### What is being asked
Each line that includes the word "reflexivity" should be copied from the records.

----- Exercise material

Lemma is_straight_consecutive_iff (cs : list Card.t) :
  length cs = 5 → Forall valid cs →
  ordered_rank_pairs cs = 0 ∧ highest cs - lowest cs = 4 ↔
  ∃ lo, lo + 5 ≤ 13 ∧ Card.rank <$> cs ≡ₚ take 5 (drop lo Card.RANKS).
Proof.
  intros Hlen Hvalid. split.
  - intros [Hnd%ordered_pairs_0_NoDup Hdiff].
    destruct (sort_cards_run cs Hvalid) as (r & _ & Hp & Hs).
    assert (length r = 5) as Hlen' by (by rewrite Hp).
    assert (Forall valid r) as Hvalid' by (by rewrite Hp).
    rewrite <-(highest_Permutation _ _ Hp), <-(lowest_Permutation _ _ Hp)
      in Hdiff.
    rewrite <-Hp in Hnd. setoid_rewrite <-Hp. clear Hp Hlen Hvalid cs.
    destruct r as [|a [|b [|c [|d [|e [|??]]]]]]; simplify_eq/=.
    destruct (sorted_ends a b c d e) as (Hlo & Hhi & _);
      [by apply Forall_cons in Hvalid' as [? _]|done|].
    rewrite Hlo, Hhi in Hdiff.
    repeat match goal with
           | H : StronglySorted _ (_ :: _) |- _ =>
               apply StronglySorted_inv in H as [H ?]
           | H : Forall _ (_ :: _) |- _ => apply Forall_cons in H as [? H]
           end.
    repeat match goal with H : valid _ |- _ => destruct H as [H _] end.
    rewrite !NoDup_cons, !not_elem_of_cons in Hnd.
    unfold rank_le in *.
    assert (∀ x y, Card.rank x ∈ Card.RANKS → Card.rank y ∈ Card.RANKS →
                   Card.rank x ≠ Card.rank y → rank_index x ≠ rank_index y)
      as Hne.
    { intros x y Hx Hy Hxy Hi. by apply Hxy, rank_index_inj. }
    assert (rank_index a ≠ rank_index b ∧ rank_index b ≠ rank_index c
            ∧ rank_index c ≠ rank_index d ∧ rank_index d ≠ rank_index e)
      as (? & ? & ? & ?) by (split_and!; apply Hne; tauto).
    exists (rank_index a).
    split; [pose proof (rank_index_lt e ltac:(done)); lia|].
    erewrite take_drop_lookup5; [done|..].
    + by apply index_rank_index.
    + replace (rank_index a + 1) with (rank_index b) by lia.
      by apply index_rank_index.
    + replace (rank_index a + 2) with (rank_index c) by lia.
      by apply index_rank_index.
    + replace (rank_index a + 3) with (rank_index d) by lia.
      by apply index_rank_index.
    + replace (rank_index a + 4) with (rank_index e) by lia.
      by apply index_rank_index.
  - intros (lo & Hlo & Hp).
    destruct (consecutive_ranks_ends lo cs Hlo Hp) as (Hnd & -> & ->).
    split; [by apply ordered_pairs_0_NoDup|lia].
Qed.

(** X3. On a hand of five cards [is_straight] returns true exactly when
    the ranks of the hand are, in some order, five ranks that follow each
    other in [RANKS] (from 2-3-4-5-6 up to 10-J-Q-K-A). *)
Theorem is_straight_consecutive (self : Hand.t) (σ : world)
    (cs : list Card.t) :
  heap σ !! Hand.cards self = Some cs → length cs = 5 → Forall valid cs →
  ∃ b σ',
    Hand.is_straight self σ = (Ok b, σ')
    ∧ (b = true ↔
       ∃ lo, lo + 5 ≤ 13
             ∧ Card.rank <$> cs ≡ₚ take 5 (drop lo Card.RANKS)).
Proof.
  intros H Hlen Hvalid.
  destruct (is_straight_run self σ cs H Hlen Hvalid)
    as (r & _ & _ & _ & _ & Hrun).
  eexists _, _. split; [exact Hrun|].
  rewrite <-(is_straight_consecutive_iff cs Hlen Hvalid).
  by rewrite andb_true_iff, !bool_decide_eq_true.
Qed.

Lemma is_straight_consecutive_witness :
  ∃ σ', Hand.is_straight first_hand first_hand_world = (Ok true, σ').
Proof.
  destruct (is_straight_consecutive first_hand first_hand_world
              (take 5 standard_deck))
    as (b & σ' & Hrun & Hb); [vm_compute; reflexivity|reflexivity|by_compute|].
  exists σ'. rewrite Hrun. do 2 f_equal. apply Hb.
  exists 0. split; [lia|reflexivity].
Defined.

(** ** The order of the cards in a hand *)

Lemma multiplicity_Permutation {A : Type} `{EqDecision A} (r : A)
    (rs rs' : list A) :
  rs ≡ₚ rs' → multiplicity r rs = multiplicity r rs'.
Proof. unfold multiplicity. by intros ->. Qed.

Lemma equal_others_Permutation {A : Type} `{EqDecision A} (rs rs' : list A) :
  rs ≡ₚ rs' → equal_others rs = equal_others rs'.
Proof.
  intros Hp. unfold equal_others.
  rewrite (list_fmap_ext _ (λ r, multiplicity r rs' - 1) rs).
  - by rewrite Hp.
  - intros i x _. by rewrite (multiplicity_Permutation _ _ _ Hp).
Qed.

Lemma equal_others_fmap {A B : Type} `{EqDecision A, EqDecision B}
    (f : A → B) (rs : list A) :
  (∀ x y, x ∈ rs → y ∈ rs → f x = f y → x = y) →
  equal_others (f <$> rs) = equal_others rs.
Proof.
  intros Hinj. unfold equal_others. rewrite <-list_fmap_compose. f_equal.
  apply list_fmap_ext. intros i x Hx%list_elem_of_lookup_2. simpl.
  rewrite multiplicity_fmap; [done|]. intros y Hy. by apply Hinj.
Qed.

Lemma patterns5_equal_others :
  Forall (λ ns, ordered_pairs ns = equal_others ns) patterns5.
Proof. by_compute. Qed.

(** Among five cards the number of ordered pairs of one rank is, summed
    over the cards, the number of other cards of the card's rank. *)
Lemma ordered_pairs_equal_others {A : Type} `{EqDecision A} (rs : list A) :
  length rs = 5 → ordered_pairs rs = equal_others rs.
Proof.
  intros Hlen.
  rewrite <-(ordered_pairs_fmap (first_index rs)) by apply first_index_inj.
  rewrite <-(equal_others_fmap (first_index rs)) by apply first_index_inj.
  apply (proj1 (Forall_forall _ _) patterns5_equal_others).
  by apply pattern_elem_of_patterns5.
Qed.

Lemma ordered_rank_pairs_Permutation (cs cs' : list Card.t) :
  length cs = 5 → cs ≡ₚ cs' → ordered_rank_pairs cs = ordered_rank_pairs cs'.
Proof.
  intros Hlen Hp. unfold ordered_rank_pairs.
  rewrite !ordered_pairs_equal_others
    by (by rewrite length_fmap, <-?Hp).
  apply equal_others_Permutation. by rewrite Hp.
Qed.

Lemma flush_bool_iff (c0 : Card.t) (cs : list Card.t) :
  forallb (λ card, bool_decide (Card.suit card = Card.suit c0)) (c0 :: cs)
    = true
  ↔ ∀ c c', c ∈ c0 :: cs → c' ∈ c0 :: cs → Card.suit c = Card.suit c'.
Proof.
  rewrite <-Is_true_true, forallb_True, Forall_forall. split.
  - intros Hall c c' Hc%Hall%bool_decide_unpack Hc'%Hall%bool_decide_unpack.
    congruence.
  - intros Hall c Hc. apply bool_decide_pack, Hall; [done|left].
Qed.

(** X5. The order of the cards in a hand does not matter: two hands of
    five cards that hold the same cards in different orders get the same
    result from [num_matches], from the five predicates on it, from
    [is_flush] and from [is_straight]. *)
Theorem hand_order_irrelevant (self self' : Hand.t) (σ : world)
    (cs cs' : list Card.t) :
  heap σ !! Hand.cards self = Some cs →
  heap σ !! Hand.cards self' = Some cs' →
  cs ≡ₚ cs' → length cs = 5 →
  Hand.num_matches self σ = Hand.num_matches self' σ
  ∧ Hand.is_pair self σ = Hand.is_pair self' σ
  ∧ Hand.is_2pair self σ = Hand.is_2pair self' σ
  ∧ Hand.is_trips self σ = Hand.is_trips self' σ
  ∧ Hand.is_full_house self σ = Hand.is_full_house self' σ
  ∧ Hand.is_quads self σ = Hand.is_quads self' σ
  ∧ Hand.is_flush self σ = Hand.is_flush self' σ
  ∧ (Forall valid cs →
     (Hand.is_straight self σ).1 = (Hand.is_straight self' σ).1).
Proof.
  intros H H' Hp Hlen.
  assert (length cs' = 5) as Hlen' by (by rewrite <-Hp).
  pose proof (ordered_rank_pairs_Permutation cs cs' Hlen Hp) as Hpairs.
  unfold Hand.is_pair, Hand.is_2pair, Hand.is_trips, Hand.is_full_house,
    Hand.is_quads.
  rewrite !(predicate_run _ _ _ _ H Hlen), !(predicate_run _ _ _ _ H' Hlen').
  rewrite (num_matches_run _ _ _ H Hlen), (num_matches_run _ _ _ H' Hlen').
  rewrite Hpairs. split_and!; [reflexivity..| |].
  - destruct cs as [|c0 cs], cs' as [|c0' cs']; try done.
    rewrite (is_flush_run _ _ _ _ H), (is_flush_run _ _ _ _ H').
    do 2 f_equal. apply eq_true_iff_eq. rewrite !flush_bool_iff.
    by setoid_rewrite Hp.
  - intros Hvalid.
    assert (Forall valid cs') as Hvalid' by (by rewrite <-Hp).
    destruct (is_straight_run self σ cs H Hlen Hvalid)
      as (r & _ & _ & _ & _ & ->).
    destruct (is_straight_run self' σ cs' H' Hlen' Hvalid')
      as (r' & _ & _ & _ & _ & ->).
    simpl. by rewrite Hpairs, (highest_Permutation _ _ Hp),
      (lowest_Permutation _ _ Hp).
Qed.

----------

### Task result
    as (b & σ' & Hrun & Hb); [vm_compute; reflexivity|reflexivity|by_compute|].
  exists 0. split; [lia|reflexivity].
  rewrite Hpairs. split_and!; [reflexivity..| |].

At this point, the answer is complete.